### Work to be completed
Restate word for word the line containing "audio_copy o = false ->" and all remaining lines of the entries below.

___ Record set ___

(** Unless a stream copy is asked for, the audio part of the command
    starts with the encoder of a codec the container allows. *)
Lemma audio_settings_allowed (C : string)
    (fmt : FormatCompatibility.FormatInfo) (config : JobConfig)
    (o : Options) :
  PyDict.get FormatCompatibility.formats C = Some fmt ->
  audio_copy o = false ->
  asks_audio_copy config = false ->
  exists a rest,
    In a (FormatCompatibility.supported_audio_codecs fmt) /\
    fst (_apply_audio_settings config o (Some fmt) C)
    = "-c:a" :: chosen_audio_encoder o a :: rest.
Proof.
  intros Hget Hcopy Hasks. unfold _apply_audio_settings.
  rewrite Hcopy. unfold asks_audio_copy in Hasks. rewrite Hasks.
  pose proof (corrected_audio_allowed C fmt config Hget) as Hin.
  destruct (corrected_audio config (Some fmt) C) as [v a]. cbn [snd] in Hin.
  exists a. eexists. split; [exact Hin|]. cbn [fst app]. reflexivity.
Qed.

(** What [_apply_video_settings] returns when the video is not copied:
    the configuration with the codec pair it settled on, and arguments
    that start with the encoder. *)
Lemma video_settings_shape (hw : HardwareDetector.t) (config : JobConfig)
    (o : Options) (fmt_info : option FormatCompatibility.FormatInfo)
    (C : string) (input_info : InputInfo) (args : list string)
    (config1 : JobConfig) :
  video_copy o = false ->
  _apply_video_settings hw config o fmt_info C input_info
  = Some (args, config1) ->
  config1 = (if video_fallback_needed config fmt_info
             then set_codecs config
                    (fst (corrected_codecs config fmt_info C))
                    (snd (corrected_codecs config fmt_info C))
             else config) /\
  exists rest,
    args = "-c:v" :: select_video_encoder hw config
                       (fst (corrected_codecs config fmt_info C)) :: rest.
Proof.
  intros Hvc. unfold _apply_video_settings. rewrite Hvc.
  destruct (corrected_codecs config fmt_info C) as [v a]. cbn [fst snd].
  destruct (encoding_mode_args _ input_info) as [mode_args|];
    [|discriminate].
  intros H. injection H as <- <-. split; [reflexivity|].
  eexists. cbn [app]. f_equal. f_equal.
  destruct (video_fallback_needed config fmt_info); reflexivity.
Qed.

___

### Solution to this problem
  audio_copy o = false ->
  asks_audio_copy config = false ->
  exists a rest,
    In a (FormatCompatibility.supported_audio_codecs fmt) /\
    fst (_apply_audio_settings config o (Some fmt) C)
    = "-c:a" :: chosen_audio_encoder o a :: rest.
Proof.
  intros Hget Hcopy Hasks. unfold _apply_audio_settings.
  rewrite Hcopy. unfold asks_audio_copy in Hasks. rewrite Hasks.
  pose proof (corrected_audio_allowed C fmt config Hget) as Hin.
  destruct (corrected_audio config (Some fmt) C) as [v a]. cbn [snd] in Hin.
  exists a. eexists. split; [exact Hin|]. cbn [fst app]. reflexivity.
Qed.

(** What [_apply_video_settings] returns when the video is not copied:
    the configuration with the codec pair it settled on, and arguments
    that start with the encoder. *)
Lemma video_settings_shape (hw : HardwareDetector.t) (config : JobConfig)
    (o : Options) (fmt_info : option FormatCompatibility.FormatInfo)
    (C : string) (input_info : InputInfo) (args : list string)
    (config1 : JobConfig) :
  video_copy o = false ->
  _apply_video_settings hw config o fmt_info C input_info
  = Some (args, config1) ->
  config1 = (if video_fallback_needed config fmt_info
             then set_codecs config
                    (fst (corrected_codecs config fmt_info C))
                    (snd (corrected_codecs config fmt_info C))
             else config) /\
  exists rest,
    args = "-c:v" :: select_video_encoder hw config
                       (fst (corrected_codecs config fmt_info C)) :: rest.
Proof.
  intros Hvc. unfold _apply_video_settings. rewrite Hvc.
  destruct (corrected_codecs config fmt_info C) as [v a]. cbn [fst snd].
  destruct (encoding_mode_args _ input_info) as [mode_args|];
    [|discriminate].
  intros H. injection H as <- <-. split; [reflexivity|].
  eexists. cbn [app]. f_equal. f_equal.
  destruct (video_fallback_needed config fmt_info); reflexivity.
Qed.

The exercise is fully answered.